Broker Check
DiPaolo Financial Group Logo

2202 N. Westshore Blvd.
Suite #200
Tampa, FL 33607

Get Office Directions

Call Us Today!
(813) 475-3130

 

November 27, 2017 - Black Friday Brings Gains

| November 27, 2017
Share |

Last week was a relatively quiet time in the domestic markets. We did not receive a tremendous amount of economic data, and trading halted Thursday for the Thanksgiving holiday. Nonetheless, all 3 of the major domestic indexes experienced sizable gains in only 4 trading days.[1] By Friday, the S&P 500 added 0.91% and closed above 2,600 for the first time in its history.[2] The Dow was also up 0.86%, and the NASDAQ gained 1.57%.[3] International stocks in the MSCI EAFE had a 5-day trading week and grew by 1.85%.[4]

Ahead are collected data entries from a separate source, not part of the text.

(** ** Task status updates *)

(** C9. [taskupdate] of an existing task with update type [status]: a
    value that is one of the three statuses up to case sets the task's
    Status to its title-cased form and saves the projects; any other
    value prints the validation error, changes nothing and saves
    nothing. *)
Theorem task_status_update (projects_data : gmap string project)
    (profiles_data : gmap string jobj) (args_str p t u value : string)
    (proj : project) (i : nat) (task : jobj) (w : world) :
  contains " " p = false → contains " " t = false → contains " " u = false →
  args_str = p +:+ " " +:+ t +:+ " " +:+ u +:+ " " +:+ value ∨
    (args_str = p +:+ " " +:+ t +:+ " " +:+ u ∧ value = "") →
  lower u = "status" →
  projects_data !! upper p = Some proj →
  get_tasks proj !! i = Some task →
  get task "TaskID" = JStr (upper t) →
  (∀ j task', j < i → get_tasks proj !! j = Some task' →
              get task' "TaskID" ≠ JStr (upper t)) →
  let c := task_update_command projects_data args_str profiles_data in
  (lower value ∈ allowed_statuses →
   let updated :=
     <[upper p :=
         set_tasks proj
           (<[i := <["Status" := JStr (title value)]> task]> (get_tasks proj))]>
       projects_data in
   Saved PROJECTS_FILE (DProjects updated) (writable (fs w) PROJECTS_FILE)
     ∈ trace c w ∧
   (writable (fs w) PROJECTS_FILE = true →
    result c w = Ok updated ∧
    projects_json (fs (final c w)) = Content updated)) ∧
  (lower value ∉ allowed_statuses →
   c w = (Ok projects_data, w,
          [Err "Invalid status. Use 'pending', 'in progress', or 'complete'."])).
Proof.
  intros Hp Ht Hu Hargs Hstatus Hproj Htask Hid Hfirst c.
  assert (Hfind : find_task (upper t) (get_tasks proj) = Some (i, task)).
  { apply list_find_Some. split; [done|]. split; [done|].
    intros j y Hj Hlt. by apply (Hfirst j). }
  assert (Hrun : c =
    let commit (task' : jobj) : M (gmap string project) :=
      let projects_data :=
        <[upper p := set_tasks proj (<[i := task']> (get_tasks proj))]> projects_data in
      save_projects projects_data;; mret projects_data in
    if bool_decide (lower value ∈ allowed_statuses) then
      pause_print ("Task '" +:+ upper t +:+ "' status updated to '" +:+
                   title value +:+ "' in Project '" +:+ upper p +:+ "'.");;
      commit (<["Status" := JStr (title value)]> task)
    else
      print_error "Invalid status. Use 'pending', 'in progress', or 'complete'.";;
      mret projects_data).
  { subst c. unfold task_update_command.
    destruct Hargs as [->|[-> ->]].
    - rewrite split_space_four by done. rewrite Hproj, Hfind, Hstatus. reflexivity.
    - rewrite split_space_three by done. rewrite Hproj, Hfind, Hstatus. reflexivity. }
  rewrite Hrun. clear Hrun. split.
  - intros Hok. rewrite (bool_decide_eq_true_2 _ Hok). cbv zeta.
    unfold trace, result, final, save_projects. run_M. simpl.
    rewrite save_json_file_run. simpl.
    destruct (writable (fs w) PROJECTS_FILE); simpl; (split; [in_trace|done]).
  - intros Hbad. by rewrite (bool_decide_eq_false_2 _ Hbad).
Qed.

Lemma task_status_update_witness :
  result (task_update_command (projects seed_mem) "proj-001 t-2 status in progress"
            (profiles seed_mem)) (session_world []) =
    Ok (<["PROJ-001" :=
            set_tasks seed_project
              (<[1 := <["Status" := JStr "In Progress"]>
                        (seed_task "T-2" "Design new splash screen" "Unassigned" "Pending")]>
                 (get_tasks seed_project))]> (projects seed_mem)) ∧
  task_update_command (projects seed_mem) "proj-001 t-2 status done"
    (profiles seed_mem) (session_world []) =
    (Ok (projects seed_mem), session_world [],
     [Err "Invalid status. Use 'pending', 'in progress', or 'complete'."]).
Proof.
  split.
  - apply (task_status_update (projects seed_mem) (profiles seed_mem)
             "proj-001 t-2 status in progress" "proj-001" "t-2" "status" "in progress"
             seed_project 1
             (seed_task "T-2" "Design new splash screen" "Unassigned" "Pending")
             (session_world [])); try reflexivity.
    + by left.
    + intros j task' Hj. destruct j as [|j]; [|lia]. intros [= <-]. discriminate.
    + compute_done.
  - apply (task_status_update (projects seed_mem) (profiles seed_mem)
             "proj-001 t-2 status done" "proj-001" "t-2" "status" "done"
             seed_project 1
             (seed_task "T-2" "Design new splash screen" "Unassigned" "Pending")
             (session_world [])); try reflexivity.
    + by left.
    + intros j task' Hj. destruct j as [|j]; [|lia]. intros [= <-]. discriminate.
    + compute_done.
Defined.

(** ** Log ids *)

Lemma foldl_max_ge (l : list Z) (a : Z) : (a ≤ foldl Z.max a l)%Z.
Proof. revert a. induction l as [|x l IH]; intros a; simpl; [lia|]. specialize (IH (Z.max a x)). lia. Qed.

Lemma foldl_max_upper (l : list Z) (a x : Z) : x ∈ l → (x ≤ foldl Z.max a l)%Z.
Proof.
  revert a. induction l as [|y l IH]; intros a Hin; [by apply elem_of_nil in Hin|].
  apply elem_of_cons in Hin as [->|Hin]; simpl.
  - pose proof (foldl_max_ge l (Z.max a y)). lia.
  - by apply IH.
Qed.

Lemma foldl_max_in (l : list Z) (a : Z) : foldl Z.max a l = a ∨ foldl Z.max a l ∈ l.
Proof.
  revert a. induction l as [|y l IH]; intros a; simpl; [by left|].
  destruct (IH (Z.max a y)) as [->|Hin].
  - destruct (Z.max_spec a y) as [[_ ->]|[_ ->]]; [right; apply list_elem_of_here|by left].
  - right. by apply list_elem_of_further.
Qed.

(** [max] of a non-empty list is one of its elements and bounds them all. *)
Lemma py_max_spec (keys : list Z) (k : Z) :
  py_max keys = Some k → k ∈ keys ∧ ∀ x, x ∈ keys → (x ≤ k)%Z.
Proof.
  destruct keys as [|a l]; [done|]. intros [= <-]. split.
  - destruct (foldl_max_in l a) as [->|Hin];
      [apply list_elem_of_here|by apply list_elem_of_further].
  - intros x [->|Hin]%elem_of_cons; [apply foldl_max_ge|by apply foldl_max_upper].
Qed.

Lemma keys_spec (stories : gmap Z (list string)) (k : Z) :
  k ∈ (map_to_list stories).*1 ↔ is_Some (stories !! k).
Proof.
  rewrite list_elem_of_fmap. split.
  - intros ([k' v] & -> & Hin). apply elem_of_map_to_list in Hin. by exists v.
  - intros [v Hv]. exists (k, v). split; [done|]. by apply elem_of_map_to_list.
Qed.

(** [next_log_id] is 1 on the empty collection and one more than the
    greatest id otherwise. *)
Lemma next_log_id_spec (stories : gmap Z (list string)) :
  (stories = ∅ ∧ next_log_id stories = 1%Z) ∨
  (stories ≠ ∅ ∧
   ∃ k, is_Some (stories !! k) ∧ (∀ j, is_Some (stories !! j) → (j ≤ k)%Z) ∧
        next_log_id stories = (k + 1)%Z).
Proof.
  unfold next_log_id.
  destruct (py_max (map_to_list stories).*1) as [k|] eqn:Hmax.
  - right. apply py_max_spec in Hmax as [Hin Hub]. split.
    + intros ->. rewrite map_to_list_empty in Hin. by apply elem_of_nil in Hin.
    + exists k. split; [by apply keys_spec|]. split; [|done].
      intros j Hj. by apply Hub, keys_spec.
  - left. split; [|done]. destruct (map_to_list stories) as [|[k v] l] eqn:Hl.
    + by apply map_to_list_empty_iff.
    + done.
Qed.

Lemma next_log_id_fresh (stories : gmap Z (list string)) (k : Z) :
  is_Some (stories !! k) → (k < next_log_id stories)%Z.
Proof.
  intros Hk. destruct (next_log_id_spec stories) as [[-> _]|(_ & j & _ & Hub & ->)].
  - rewrite lookup_empty in Hk. by destruct Hk.
  - specialize (Hub k Hk). lia.
Qed.

Lemma next_log_id_positive (stories : gmap Z (list string)) :
  ids_positive stories → (0 < next_log_id stories)%Z.
Proof.
  intros Hpos. destruct (next_log_id_spec stories) as [[_ ->]|(_ & j & Hj & _ & ->)]; [lia|].
  specialize (Hpos j Hj). lia.
Qed.

(** What [newlog] does, by what the input holds. *)
Lemma main_newlog_run (m : mem) (w : world) :
  match read_lines (stdin w) with
  | None => result (main_newlog m) w = Raise EOFError ∧
            ∀ e, e ∈ trace (main_newlog m) w → ∃ text, e = Out text
  | Some ([], rest) =>
      result (main_newlog m) w = Ok m ∧
      ∀ e, e ∈ trace (main_newlog m) w → ∃ text, e = Out text ∨ e = Err text
  | Some (first :: others, rest) =>
      ∃ lines, lines ≠ [] ∧
        let saved := <[next_log_id (stories m) := lines]> (stories m) in
        result (main_newlog m) w =
          (if writable (fs w) LOGS_FILE then Ok (set_stories saved m) else Raise IOError) ∧
        ∀ s ok, Saved LOGS_FILE (DLogs s) ok ∈ trace (main_newlog m) w →
                s = saved ∧ ok = writable (fs w) LOGS_FILE
  end.
Proof.
  unfold result, trace, main_newlog, read_entry_lines, save_logs. run_M. simpl.
  destruct (read_lines (stdin w)) as [[[|first others] rest]|]; simpl.
  - split; [done|]. intros e Hin. repeat (apply elem_of_cons in Hin as [->|Hin]; [eauto|]).
    by apply elem_of_nil in Hin.
  - eexists. split; [|rewrite save_json_file_run; simpl;
                      destruct (writable (fs w) LOGS_FILE); simpl; split; [reflexivity| |reflexivity|]].
    + by destruct (contains EM_DASH first).
    + intros s ok Hin. repeat (apply elem_of_cons in Hin as [Heq|Hin]; [by simplify_eq|]).
      by apply elem_of_nil in Hin.
    + intros s ok Hin. repeat (apply elem_of_cons in Hin as [Heq|Hin]; [by simplify_eq|]).
      by apply elem_of_nil in Hin.
  - split; [done|]. intros e Hin. repeat (apply elem_of_cons in Hin as [->|Hin]; [eauto|]).
    by apply elem_of_nil in Hin.
Qed.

A variety of factors contributed to this performance - from growth in the tech sector to increasing crude oil prices. But a specific event also helped push stocks higher: Black Friday.[5]

The Black Friday Effect

What happened on Black Friday this year?
In the U.S., Black Friday is big business. The day after Thanksgiving is typically the year's biggest shopping day and jump-starts the holiday season with enticing deals.[6] The financial markets even close early because trading activity is traditionally so slow.[7]

This year, a combination of low unemployment and healthy consumer confidence may help the retail industry.[8] Many retailers saw lines forming outside their locations on Thanksgiving, while digital shopping also picked up. Shoppers spent $1.52 billion online by 5 p.m. ET on Thursday. And the next morning they made $640 million in online purchases by 10 a.m. - 18.4% higher than at that time last year.[9]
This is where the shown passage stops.